Work item
Each record below needs to be written out exactly as it appears.

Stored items

Section Route.
Variables REPO_ROOT DATASETS_DIR OUTPUTS_DIR : string.
Variable join : string -> string -> string.
Variable basename : string -> string.
Variable trim : string -> string.

Local Abbreviation step :=
  (Orchestrator.step REPO_ROOT DATASETS_DIR OUTPUTS_DIR join basename trim).
Local Abbreviation reachable :=
  (Orchestrator.reachable REPO_ROOT DATASETS_DIR OUTPUTS_DIR join basename trim).
Local Abbreviation steps :=
  (Orchestrator.steps REPO_ROOT DATASETS_DIR OUTPUTS_DIR join basename trim).

(** A step keeps every job row, moves its status forward or not at all,
    and keeps the ownership of jobs by tasks. *)
Lemma db_step s s' :
  tasks_inv s -> step s s' ->
  tasks_inv s' /\
  forall j st, db_status (world s) j = Some st ->
    exists st', db_status (world s') j = Some st' /\ advance st st'.
Proof.
  intros (owners & Hall & Huniq) Hstep.
  assert (forall j st, db_status (world s) j = Some st ->
            exists st', db_status (world s) j = Some st' /\ advance st st') as Hsame.
  { intros j st H. exists st. split; auto. apply advance_refl. }
  inversion Hstep; subst; simpl; try (split; [exists owners; split; assumption
                                              | exact Hsame]).
  - split; [|exact Hsame]. exists (owners ++ [None]). split.
    + apply Forall2_app; auto. constructor; [|constructor]. simpl.
      apply Fresh_POST.
    + intros a b j Ha Hb.
      assert (forall c, (owners ++ [None]) !! c = Some (Some j) ->
                owners !! c = Some (Some j)) as Hlk.
      { intros c Hc. apply lookup_app_Some in Hc as [Hc|[_ Hc]]; auto.
        apply list_lookup_singleton_Some in Hc as [_ Hc]. discriminate. }
      eauto.
  - destruct (Forall2_lookup_l _ _ _ _ _ Hall H) as (oi & Hoi & Hok).
    destruct (await_step o X ev k (world s) oi Hok)
      as (oi' & Hok' & Hdb & Hown).
    assert (forall b j, b <> i -> owners !! b = Some (Some j) -> oi' <> Some j)
      as Hfree.
    { intros b j Hb Hob E. subst oi'.
      destruct Hown as [<-|(_ & j0 & E0 & Hnone)].
      - apply Hb. eauto.
      - inversion E0; subst j0.
        destruct (Forall2_lookup_r _ _ _ _ _ Hall Hob) as (t & _ & Ht).
        destruct Ht as (st & Hst & _). congruence. }
    split.
    + exists (<[i := oi']> owners). cbn [tasks world]. split.
      * apply Forall2_same_length_lookup_2.
        { simpl. rewrite !length_insert. now apply Forall2_length in Hall. }
        intros a t oa Ht Hoa.
        destruct (Nat.eq_dec a i) as [->|Hai].
        -- rewrite list_lookup_insert_eq in Ht by (now apply lookup_lt_Some in H).
           rewrite list_lookup_insert_eq in Hoa by (now apply lookup_lt_Some in Hoi).
           inversion Ht; inversion Hoa; subst. exact Hok'.
        -- rewrite list_lookup_insert_ne in Ht by congruence.
           rewrite list_lookup_insert_ne in Hoa by congruence.
           pose proof (Forall2_lookup_lr _ _ _ _ _ _ Hall Ht Hoa) as Hta.
           revert Hta. apply task_ok_frame. intros j st -> Hst.
           destruct (Hdb j st Hst) as (st' & H1 & _ & H3).
           rewrite H1. f_equal. apply H3. now apply (Hfree a).
      * intros a b j Ha Hb.
        destruct (Nat.eq_dec a i) as [->|Hai]; destruct (Nat.eq_dec b i) as [->|Hbi];
          auto.
        -- rewrite list_lookup_insert_eq in Ha by (now apply lookup_lt_Some in Hoi).
           rewrite list_lookup_insert_ne in Hb by congruence.
           inversion Ha. exfalso. now apply (Hfree b j).
        -- rewrite list_lookup_insert_eq in Hb by (now apply lookup_lt_Some in Hoi).
           rewrite list_lookup_insert_ne in Ha by congruence.
           inversion Hb. exfalso. now apply (Hfree a j).
        -- rewrite list_lookup_insert_ne in Ha by congruence.
           rewrite list_lookup_insert_ne in Hb by congruence. eauto.
    + intros j st Hj. destruct (Hdb j st Hj) as (st' & H1 & H2 & _). eauto.
  - split; [|exact Hsame]. exists []. split; [constructor|].
    intros a b j Ha. rewrite lookup_nil in Ha. discriminate.
Qed.

Lemma load_saved jobs i jd :
  List.NoDup (JsMap.keys jobs) ->
  JsMap.get i (JobStore.loadJobsFromDisk (JobStore.saveJobsToDisk jobs)) = Some jd ->
  exists jm, JsMap.get i jobs = Some jm /\ jd = JobStore.sanitize jm.
Proof.
  intros Hnd H. simpl in H.
  apply (load_get_inv JobStore.sanitize) in H as [H|(j0 & Hin & ->)];
    [discriminate|].
  exists j0. split; auto.
  apply (jsmap_In_get _ _ _ (jsobj_of_map_NoDup jobs)) in Hin.
  rewrite jsobj_of_map_get in Hin by exact Hnd.
  now destruct (String.eqb i "__proto__").
Qed.

Lemma saved_loaded jobs i jm :
  List.NoDup (JsMap.keys jobs) -> i <> "__proto__"%string ->
  JsMap.get i jobs = Some jm ->
  JsMap.get i (JobStore.loadJobsFromDisk (JobStore.saveJobsToDisk jobs))
  = Some (JobStore.sanitize jm).
Proof.
  intros Hnd Hi H. apply loadJobs_complete; [apply jsobj_of_map_NoDup|].
  apply jsmap_get_In. rewrite jsobj_of_map_get by exact Hnd.
  destruct (String.eqb_spec i "__proto__"); [congruence | exact H].
Qed.

Lemma loaded_store_inv w ts file :
  store_inv (mkSys w ts (JobStore.loadJobsFromDisk file) file false).
Proof.
  unfold store_inv. simpl. repeat split.
  - destruct file; simpl; try apply List.NoDup_nil.
    apply (load_NoDup JobStore.sanitize). apply List.NoDup_nil.
  - intros i j H. destruct file as [| |entries]; simpl in H; try discriminate.
    apply (load_get_inv JobStore.sanitize) in H as [H|(j0 & _ & ->)];
      [discriminate | apply sanitize_not_running].
  - intros i jd H. eauto.
  - intros i jm _ H _. eauto.
Qed.

Lemma updateJob_status now i ks kc kf ri jobs k j' :
  JsMap.get k (snd (JobStore.updateJob now i (knowledgePatch ks kc kf ri) jobs))
  = Some j' ->
  exists j, JsMap.get k jobs = Some j /\ JobStore.status j' = JobStore.status j.
Proof.
  unfold JobStore.updateJob. destruct (JsMap.get i jobs) as [job|] eqn:G; simpl.
  - rewrite jsmap_get_set. destruct (String.eqb_spec k i) as [->|]; intros H.
    + inversion H; subst. eauto.
    + eauto.
  - eauto.
Qed.

Lemma updateJob_status_fwd now i ks kc kf ri jobs k j :
  JsMap.get k jobs = Some j ->
  exists j',
    JsMap.get k (snd (JobStore.updateJob now i (knowledgePatch ks kc kf ri) jobs))
    = Some j' /\ JobStore.status j' = JobStore.status j.
Proof.
  intros H. unfold JobStore.updateJob.
  destruct (JsMap.get i jobs) as [job|] eqn:G; simpl; eauto.
  rewrite jsmap_get_set. destruct (String.eqb_spec k i) as [->|]; eauto.
  rewrite G in H. inversion H; subst. eauto.
Qed.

Exercise solution
Section Route.
Variables REPO_ROOT DATASETS_DIR OUTPUTS_DIR : string.
Variable join : string -> string -> string.
Variable basename : string -> string.
Variable trim : string -> string.

Local Abbreviation step :=
  (Orchestrator.step REPO_ROOT DATASETS_DIR OUTPUTS_DIR join basename trim).
Local Abbreviation reachable :=
  (Orchestrator.reachable REPO_ROOT DATASETS_DIR OUTPUTS_DIR join basename trim).
Local Abbreviation steps :=
  (Orchestrator.steps REPO_ROOT DATASETS_DIR OUTPUTS_DIR join basename trim).

(** A step keeps every job row, moves its status forward or not at all,
    and keeps the ownership of jobs by tasks. *)
Lemma db_step s s' :
  tasks_inv s -> step s s' ->
  tasks_inv s' /\
  forall j st, db_status (world s) j = Some st ->
    exists st', db_status (world s') j = Some st' /\ advance st st'.
Proof.
  intros (owners & Hall & Huniq) Hstep.
  assert (forall j st, db_status (world s) j = Some st ->
            exists st', db_status (world s) j = Some st' /\ advance st st') as Hsame.
  { intros j st H. exists st. split; auto. apply advance_refl. }
  inversion Hstep; subst; simpl; try (split; [exists owners; split; assumption
                                              | exact Hsame]).
  - split; [|exact Hsame]. exists (owners ++ [None]). split.
    + apply Forall2_app; auto. constructor; [|constructor]. simpl.
      apply Fresh_POST.
    + intros a b j Ha Hb.
      assert (forall c, (owners ++ [None]) !! c = Some (Some j) ->
                owners !! c = Some (Some j)) as Hlk.
      { intros c Hc. apply lookup_app_Some in Hc as [Hc|[_ Hc]]; auto.
        apply list_lookup_singleton_Some in Hc as [_ Hc]. discriminate. }
      eauto.
  - destruct (Forall2_lookup_l _ _ _ _ _ Hall H) as (oi & Hoi & Hok).
    destruct (await_step o X ev k (world s) oi Hok)
      as (oi' & Hok' & Hdb & Hown).
    assert (forall b j, b <> i -> owners !! b = Some (Some j) -> oi' <> Some j)
      as Hfree.
    { intros b j Hb Hob E. subst oi'.
      destruct Hown as [<-|(_ & j0 & E0 & Hnone)].
      - apply Hb. eauto.
      - inversion E0; subst j0.
        destruct (Forall2_lookup_r _ _ _ _ _ Hall Hob) as (t & _ & Ht).
        destruct Ht as (st & Hst & _). congruence. }
    split.
    + exists (<[i := oi']> owners). cbn [tasks world]. split.
      * apply Forall2_same_length_lookup_2.
        { simpl. rewrite !length_insert. now apply Forall2_length in Hall. }
        intros a t oa Ht Hoa.
        destruct (Nat.eq_dec a i) as [->|Hai].
        -- rewrite list_lookup_insert_eq in Ht by (now apply lookup_lt_Some in H).
           rewrite list_lookup_insert_eq in Hoa by (now apply lookup_lt_Some in Hoi).
           inversion Ht; inversion Hoa; subst. exact Hok'.
        -- rewrite list_lookup_insert_ne in Ht by congruence.
           rewrite list_lookup_insert_ne in Hoa by congruence.
           pose proof (Forall2_lookup_lr _ _ _ _ _ _ Hall Ht Hoa) as Hta.
           revert Hta. apply task_ok_frame. intros j st -> Hst.
           destruct (Hdb j st Hst) as (st' & H1 & _ & H3).
           rewrite H1. f_equal. apply H3. now apply (Hfree a).
      * intros a b j Ha Hb.
        destruct (Nat.eq_dec a i) as [->|Hai]; destruct (Nat.eq_dec b i) as [->|Hbi];
          auto.
        -- rewrite list_lookup_insert_eq in Ha by (now apply lookup_lt_Some in Hoi).
           rewrite list_lookup_insert_ne in Hb by congruence.
           inversion Ha. exfalso. now apply (Hfree b j).
        -- rewrite list_lookup_insert_eq in Hb by (now apply lookup_lt_Some in Hoi).
           rewrite list_lookup_insert_ne in Ha by congruence.
           inversion Hb. exfalso. now apply (Hfree a j).
        -- rewrite list_lookup_insert_ne in Ha by congruence.
           rewrite list_lookup_insert_ne in Hb by congruence. eauto.
    + intros j st Hj. destruct (Hdb j st Hj) as (st' & H1 & H2 & _). eauto.
  - split; [|exact Hsame]. exists []. split; [constructor|].
    intros a b j Ha. rewrite lookup_nil in Ha. discriminate.
Qed.

Lemma load_saved jobs i jd :
  List.NoDup (JsMap.keys jobs) ->
  JsMap.get i (JobStore.loadJobsFromDisk (JobStore.saveJobsToDisk jobs)) = Some jd ->
  exists jm, JsMap.get i jobs = Some jm /\ jd = JobStore.sanitize jm.
Proof.
  intros Hnd H. simpl in H.
  apply (load_get_inv JobStore.sanitize) in H as [H|(j0 & Hin & ->)];
    [discriminate|].
  exists j0. split; auto.
  apply (jsmap_In_get _ _ _ (jsobj_of_map_NoDup jobs)) in Hin.
  rewrite jsobj_of_map_get in Hin by exact Hnd.
  now destruct (String.eqb i "__proto__").
Qed.

Lemma saved_loaded jobs i jm :
  List.NoDup (JsMap.keys jobs) -> i <> "__proto__"%string ->
  JsMap.get i jobs = Some jm ->
  JsMap.get i (JobStore.loadJobsFromDisk (JobStore.saveJobsToDisk jobs))
  = Some (JobStore.sanitize jm).
Proof.
  intros Hnd Hi H. apply loadJobs_complete; [apply jsobj_of_map_NoDup|].
  apply jsmap_get_In. rewrite jsobj_of_map_get by exact Hnd.
  destruct (String.eqb_spec i "__proto__"); [congruence | exact H].
Qed.

Lemma loaded_store_inv w ts file :
  store_inv (mkSys w ts (JobStore.loadJobsFromDisk file) file false).
Proof.
  unfold store_inv. simpl. repeat split.
  - destruct file; simpl; try apply List.NoDup_nil.
    apply (load_NoDup JobStore.sanitize). apply List.NoDup_nil.
  - intros i j H. destruct file as [| |entries]; simpl in H; try discriminate.
    apply (load_get_inv JobStore.sanitize) in H as [H|(j0 & _ & ->)];
      [discriminate | apply sanitize_not_running].
  - intros i jd H. eauto.
  - intros i jm _ H _. eauto.
Qed.

Lemma updateJob_status now i ks kc kf ri jobs k j' :
  JsMap.get k (snd (JobStore.updateJob now i (knowledgePatch ks kc kf ri) jobs))
  = Some j' ->
  exists j, JsMap.get k jobs = Some j /\ JobStore.status j' = JobStore.status j.
Proof.
  unfold JobStore.updateJob. destruct (JsMap.get i jobs) as [job|] eqn:G; simpl.
  - rewrite jsmap_get_set. destruct (String.eqb_spec k i) as [->|]; intros H.
    + inversion H; subst. eauto.
    + eauto.
  - eauto.
Qed.

Lemma updateJob_status_fwd now i ks kc kf ri jobs k j :
  JsMap.get k jobs = Some j ->
  exists j',
    JsMap.get k (snd (JobStore.updateJob now i (knowledgePatch ks kc kf ri) jobs))
    = Some j' /\ JobStore.status j' = JobStore.status j.
Proof.
  intros H. unfold JobStore.updateJob.
  destruct (JsMap.get i jobs) as [job|] eqn:G; simpl; eauto.
  rewrite jsmap_get_set. destruct (String.eqb_spec k i) as [->|]; eauto.
  rewrite G in H. inversion H; subst. eauto.
Qed.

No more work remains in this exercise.